>>>
Definition TypeError (msg : string) : JsError :=
  JsObject ("TypeError: " ++ msg) false false.

(** ["" + e] *)
Definition to_string (e : JsError) : string :=
  match e with
  | JsUndefined => "undefined"
  | JsNull => "null"
  | JsString s => s
  | JsObject text _ _ => text
  end.

(** The way a computation ends: a fulfilled promise or normal return ([Ok]),
    a rejected promise or a thrown exception ([Fail]). *)
Inductive Result (A : Type) :=
| Ok (a : A)
| Fail (e : JsError).
Arguments Ok {A} a.
Arguments Fail {A} e.

Definition bind_result {A B} (r : Result A) (k : A -> Result B) : Result B :=
  match r with
  | Ok a => k a
  | Fail e => Fail e
  end.

(** [e.cancelled && e.err], as a condition. *)
Definition cancelled_and_err (e : JsError) : Result bool :=
  match e with
  | JsUndefined => Fail (TypeError "Cannot read properties of undefined")
  | JsNull => Fail (TypeError "Cannot read properties of null")
  | JsString _ => Ok false
  | JsObject _ cancelled err => Ok (cancelled && err)
  end.

(** ** Data model *)

Inductive Value :=
| VString (s : string)
| VNumber (n : Z).

(** Modelled from the spec: the [Table] of response_parser, an ordered
    sequence of named columns and an ordered sequence of rows. *)
Record Table := {
  columns : list string;
  rows : list (list Value)
}.

(** Modelled from the spec: the [SeriesInfo] of response_parser, the display
    order of the series names and the datapoints of each name. *)
Record SeriesInfo := {
  order : list string;
  series : gmap string (list (Value * Value))
}.

Record CachedTable := {
  path : string;
  timestamp : Z;
  table : option Table
}.

(** Modelled from the spec: the response of a backend exposes a header
    lookup and the raw payload. *)
Record Response := {
  headers : gmap string string;
  payload : string
}.

(** Modelled from the spec: [FS.DirectoryInfo], the names of the files of a
    directory. *)
Record DirectoryInfo := {
  files : list string
}.

(** The classes a datasource can hold in [this.fs]; [PlainObject] is an
    object that is none of the four file systems. *)
Inductive FileSystem :=
| LocalFileSystem
| NginxFileSystem
| S3FileSystem
| UnknownFileSystem
| PlainObject.

Inductive ResponseParser :=
| CSVResponseParser
| JSONResponseParser
| AvroResponseParser.

Record JsonData := {
  timeInterval : option string;
  type : option string
}.

Record InstanceSettings := {
  jsonData : option JsonData
}.

(** [backendSrv] is only handed on to the backends; the one thing that can
    matter to the constructor is whether its own enumerable properties are
    all property descriptors. *)
Record BackendSrv := {
  descriptors_only : bool
}.

Record FileSystemDatasource := {
  interval : option string;
  fs : FileSystem;
  parsers : gmap string ResponseParser
}.

Record QueryTarget := {
  target_path : option string;
  changes : bool
}.

Record QueryOptions := {
  targets : list QueryTarget;
  scopedVars : gmap string string
}.

(** One element of the flattened [data] array of a query response. *)
Inductive DataEntry :=
| RawTable (t : Table)
| SeriesEntry (target alias : string) (datapoints : option (list (Value * Value))).

Record QueryResponse := {
  data : list DataEntry
}.

Record TestResult := {
  status : string;
  message : string
}.

(** A call [fs.fetch(path, binary)]. *)
Definition FetchCall : Type := string * bool.

(** The shared state every operation runs in: the static
    [FileSystemDatasource.cache], the clock read by [Date.now()] and the
    trace of the calls made to backends. *)
Record World := {
  cache : gmap string CachedTable;
  now : Z;
  fetch_log : list FetchCall
}.

Definition set_cache (c : gmap string CachedTable) (w : World) : World :=
  {| cache := c; now := now w; fetch_log := fetch_log w |}.

Definition log_fetch (c : FetchCall) (w : World) : World :=
  {| cache := cache w; now := now w; fetch_log := fetch_log w ++ [c] |}.

(** Wall-clock time passes. *)
Definition elapse (dt : Z) (w : World) : World :=
  {| cache := cache w; now := now w + dt; fetch_log := fetch_log w |}.

(** ** External collaborators

    The classes imported by the source.  A backend's answer to a fetch may
    depend on the calls made before it. *)
Class Collaborators := {
  templateSrv_replace : string -> gmap string string -> string;
  fs_fetch : FileSystem -> list FetchCall -> string -> bool -> Result Response;
  fs_list : FileSystem -> string -> Result DirectoryInfo;
  parser_parse : ResponseParser -> Response -> option string -> Result Table;
  parse_millis : ResponseParser -> Response -> Z;
  processChanges : Table -> Result SeriesInfo
}.

(** ** Construction: the registry of backends *)

Record Builder := {
  name : string;
  create : InstanceSettings -> BackendSrv -> FileSystem
}.

(** The own properties of the object literal [FileSystemDatasource.registry]. *)
Definition registry : gmap string Builder :=
  {[ "local" := {| name := "Local (host)"; create := fun _ _ => LocalFileSystem |};
     "nginx" := {| name := "NGINX (json)"; create := fun _ _ => NginxFileSystem |};
     "s3" := {| name := "Amazon S3"; create := fun _ _ => S3FileSystem |} ]}.

(** [registry] is a plain object: a property that is not its own is looked up
    in [Object.prototype], whose members are these. *)
Definition Object_prototype : list string :=
  [ "constructor"; "hasOwnProperty"; "isPrototypeOf"; "propertyIsEnumerable";
    "toLocaleString"; "toString"; "valueOf"; "__proto__";
    "__defineGetter__"; "__defineSetter__"; "__lookupGetter__";
    "__lookupSetter__" ].

(** What [registry[key]] evaluates to when it is not [undefined]. *)
Inductive RegistryValue :=
| OwnBuilder (b : Builder)
| ObjectFunction      (* the inherited [constructor]: [Object], which has a [create] *)
| PrototypeMember.    (* any other inherited member: truthy, without [create] *)

Definition registry_get (key : string) : option RegistryValue :=
  match registry !! key with
  | Some b => Some (OwnBuilder b)
  | None =>
      if bool_decide (key ∈ Object_prototype)
      then Some (if String.eqb key "constructor" then ObjectFunction else PrototypeMember)
      else None
  end.
(** The part of the claim on the separators that the parser keeps: a score
    text with a token that has no separator or more than one is rejected;
    the message names the first token that cannot be read, and the result
    holds no set pair. *)
Lemma parseScore_rejects_separator_count (scoreStr part : string) :
  In part (scoreParts (trim scoreStr)) ->
  separators part <> 1%nat ->
  exists bad,
    In bad (scoreParts (trim scoreStr))
    /\ parsePart bad = None
    /\ parseScore scoreStr = cantRead bad
    /\ valid (parseScore scoreStr) = false
    /\ sets (parseScore scoreStr) = [].
Proof.
  intros Hin Hsep. unfold parseScore.
  destruct (isEmpty (trim scoreStr)) eqn:Hraw.
  - destruct (trim scoreStr); [|discriminate]. contradiction.
  - assert (Hv : valid (parseLoop (scoreParts (trim scoreStr)) []) = false).
    { destruct (valid (parseLoop (scoreParts (trim scoreStr)) [])) eqn:Hv;
        [|reflexivity].
      exfalso. revert Hv Hin. generalize (@nil SetScore).
      induction (scoreParts (trim scoreStr)) as [|p ps IH]; intros acc Hv Hin;
        [contradiction|].
      simpl in Hv. destruct (parsePart p) as [s|] eqn:E; [|discriminate].
      destruct Hin as [->|Hin].
      - apply parsePart_one_separator in E. contradiction.
      - eapply IH; eauto. }
    destruct (parseLoop_failure _ _ Hv) as (good & bad & rest & Heq & _ & Hb & Hres).
    exists bad. rewrite Hres. repeat split; auto.
    rewrite Heq. apply in_or_app. right. now left.
Qed.
(** X17. The No button never shows an empty text.  The counter starts at 0
    and no sequence of page actions makes it negative, so in every state the
    page can reach, an escape with a non-empty message list sets the
    button's text to one of the messages of that list. *)
Theorem escape_text_is_always_a_message actions button cfg w :
  0 ≤ escapeCount w →
  escapeMessages cfg ≠ [] →
  let reached := run Math_cos Math_sin actions w in
  (button < length (elements reached))%nat →
  0 ≤ escapeCount reached ∧
  textContent (element_at button (exec (escapeFromCursor button cfg) reached))
    ∈ escapeMessages cfg.
Proof.
  intros Hc Hne reached Hb.
  assert (0 ≤ escapeCount reached) as Hr by (apply run_count_nonneg, Hc).
  split; [exact Hr|].
  eapply list_elem_of_lookup_2, escape_message_index; assumption.
Qed.

End Reachable.

(** ** The listeners of a registration *)

(** X18. A successful [initRunawayButton] makes each of [mouseenter],
    [touchstart] and [click] on the No button trigger exactly one more
    escape than before, and no other event type any: an event of some type
    advances the counter by the number of listeners the button already had
    for that type, plus one if the type is one of the three. *)
Theorem runaway_button_triggers noButtonId yesButtonId config noButton yesButton type w :
  element_with_id (default "no-button" noButtonId) w = Some noButton →
  element_with_id (default "yes-button" yesButtonId) w = Some yesButton →
  (∀ x, x ∈ listeners (element_at noButton w) → (l_fn x < nextFn w)%nat) →
  let W := exec (initRunawayButton noButtonId yesButtonId config) w in
  escapeCount (dispatch noButton type W) =
  escapeCount w
  + Z.of_nat (length (filter (λ l, l_type l = type) (listeners (element_at noButton w))))
  + (if bool_decide (type ∈ escape_triggers) then 1 else 0).
Proof.
  intros Hno Hyes Hfresh W.
  destruct (initRunawayButton_installs noButtonId yesButtonId config noButton yesButton w
              Hno Hyes Hfresh) as (_ & Hls & Hcount & _).
  fold W in Hls, Hcount.
  rewrite dispatch_count, Hls, Hcount, filter_app, length_app.
  rewrite count_new_listeners by reflexivity.
  destruct (bool_decide _); lia.
Qed.

Lemma run_cleanup_listeners noButton handleEscape w :
  (noButton < length (elements w))%nat →
  listeners (element_at noButton
               (exec (run_cleanup (RunawayCleanup noButton handleEscape)) w)) =
  filter (λ x, ¬ (l_type x = "touchstart" ∧ l_fn x = handleEscape))
    (filter (λ x, ¬ (l_type x = "mouseenter" ∧ l_fn x = handleEscape))
       (listeners (element_at noButton w))).
Proof.
  intros Hv. unfold run_cleanup, removeEventListener. run_js.
  change (element_at noButton (set_isRunaway ?v ?w)) with (element_at noButton w).
  change (element_at noButton (set_escapeCount ?v ?w)) with (element_at noButton w).
  rewrite !element_at_update_eq by valid. reflexivity.
Qed.

Lemma filter_keeps_all {A} (P : A → Prop) `{∀ x, Decision (P x)} (l : list A) :
  (∀ x, x ∈ l → P x) → filter P l = l.
Proof.
  induction l as [|x l IH]; intros Hl; [reflexivity|].
  rewrite filter_cons. destruct (decide (P x)) as [_|Hx].
  - f_equal. apply IH. intros y Hy. apply Hl, list_elem_of_further, Hy.
  - exfalso. apply Hx, Hl, list_elem_of_here.
Qed.

(** X19. The function a successful [initRunawayButton] returns removes the
    [mouseenter] and [touchstart] listeners and resets the counter and the
    flag, but the [click] listener, an anonymous function, stays registered.
    After the cleanup the No button has its former listeners plus that one:
    a hover no longer triggers an escape of this registration, a click still
    does. *)
Theorem cleanup_leaves_the_click_listener
    noButtonId yesButtonId config noButton yesButton w :
  element_with_id (default "no-button" noButtonId) w = Some noButton →
  element_with_id (default "yes-button" yesButtonId) w = Some yesButton →
  (∀ x, x ∈ listeners (element_at noButton w) → (l_fn x < nextFn w)%nat) →
  let W := exec (initRunawayButton noButtonId yesButtonId config) w in
  ∃ c, result (initRunawayButton noButtonId yesButtonId config) w = Return c ∧
    let cleaned := exec (run_cleanup c) W in
    listeners (element_at noButton cleaned) =
      listeners (element_at noButton w)
      ++ [ {| l_type := "click"; l_fn := S (nextFn w);
              l_body := ClickEscape noButton yesButton
                          (merge_runaway_config (default no_runaway_overrides config)) |} ] ∧
    escapeCount cleaned = 0 ∧ isRunaway cleaned = false ∧
    escapeCount (dispatch noButton "click" cleaned) =
      1 + Z.of_nat (length (filter (λ l, l_type l = "click")
                              (listeners (element_at noButton w)))) ∧
    escapeCount (dispatch noButton "mouseenter" cleaned) =
      Z.of_nat (length (filter (λ l, l_type l = "mouseenter")
                          (listeners (element_at noButton w)))).
Proof.
  intros Hno Hyes Hfresh W.
  destruct (initRunawayButton_installs noButtonId yesButtonId config noButton yesButton w
              Hno Hyes Hfresh) as (Hres & Hls & _).
  fold W in Hls.
  destruct (element_with_id_valid _ _ _ Hno) as [Hvalid _].
  assert (noButton < length (elements W))%nat as HvalidW.
  { unfold W, initRunawayButton, getElementById. run_js. rewrite Hno, Hyes. cbn.
    rewrite !length_alter. exact Hvalid. }
  eexists. split; [exact Hres|]. cbv zeta.
  set (cleaned := exec _ W).
  assert (listeners (element_at noButton cleaned) =
          listeners (element_at noButton w)
          ++ [ {| l_type := "click"; l_fn := S (nextFn w);
                  l_body := ClickEscape noButton yesButton
                              (merge_runaway_config (default no_runaway_overrides config)) |} ])
    as Hkept.
  { unfold cleaned. rewrite run_cleanup_listeners, Hls by exact HvalidW.
    rewrite !filter_app.
    rewrite (filter_keeps_all _ (listeners (element_at noButton w)))
      by (intros x Hx [_ E]; specialize (Hfresh x Hx); lia).
    rewrite (filter_keeps_all _ (listeners (element_at noButton w)))
      by (intros x Hx [_ E]; specialize (Hfresh x Hx); lia).
    f_equal.
    rewrite (filter_cons_False (λ x, ¬ (l_type x = "mouseenter" ∧ l_fn x = nextFn w)))
      by (cbn; intros H; apply H; split; reflexivity).
    rewrite (filter_cons_True (λ x, ¬ (l_type x = "mouseenter" ∧ l_fn x = nextFn w)))
      by (cbn; intros [E _]; discriminate E).
    rewrite (filter_cons_True (λ x, ¬ (l_type x = "mouseenter" ∧ l_fn x = nextFn w)))
      by (cbn; intros [E _]; discriminate E).
    rewrite filter_nil.
    rewrite (filter_cons_False (λ x, ¬ (l_type x = "touchstart" ∧ l_fn x = nextFn w)))
      by (cbn; intros H; apply H; split; reflexivity).
    rewrite (filter_cons_True (λ x, ¬ (l_type x = "touchstart" ∧ l_fn x = nextFn w)))
      by (cbn; intros [E _]; discriminate E).
    reflexivity. }
  split; [exact Hkept|]. split; [reflexivity|]. split; [reflexivity|].
  rewrite !dispatch_count, Hkept, !filter_app, !length_app.
  change (escapeCount cleaned) with 0.
  rewrite !filter_cons, !filter_nil. cbn [l_type].
  destruct (decide ("click" = "click")) as [_|E]; [|congruence].
  destruct (decide ("click" = "mouseenter")) as [E|_]; [discriminate E|].
  cbn [length]. split; lia.
Qed.

Lemma growYesButton_runs yes w :
  growYesButton yes w =
  (Return tt,
   update_element yes
     (with_classList (λ l,
        let kept := filter (λ c, c ∉ growth_markers) l in
        let tier := Z.min (escapeCount w / 2) 4 in
        if 0 <? tier
        then if decide ("growing-" +:+ pretty tier ∈ kept) then kept
             else kept ++ ["growing-" +:+ pretty tier]
        else kept)) w).
Proof.
  unfold growYesButton. run_js.
  destruct (0 <? _); cbn; [|reflexivity].
  f_equal. apply world_ext; world_simpl; try reflexivity.
  rewrite list_alter_alter_eq. apply list_alter_ext; [|reflexivity].
  intros e _. destruct e. reflexivity.
Qed.

Lemma run_handler_length h w :
  length (elements (exec (run_handler h) w)) = length (elements w).
Proof.
  rewrite run_handler_exec. destruct h; unfold exec at 1; rewrite growYesButton_runs;
    cbn [snd]; rewrite elements_length_update; apply escapeFromCursor_length.
Qed.

Lemma growYesButton_text yes n w :
  textContent (element_at n (exec (growYesButton yes) w)) = textContent (element_at n w).
Proof.
  unfold exec. rewrite growYesButton_runs. cbn [snd].
  apply textContent_update. intros e. reflexivity.
Qed.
<<<
(Task item):
Report how many lines of the records hold the word "NginxFileSystem", and supply no other text.

(Reply):
2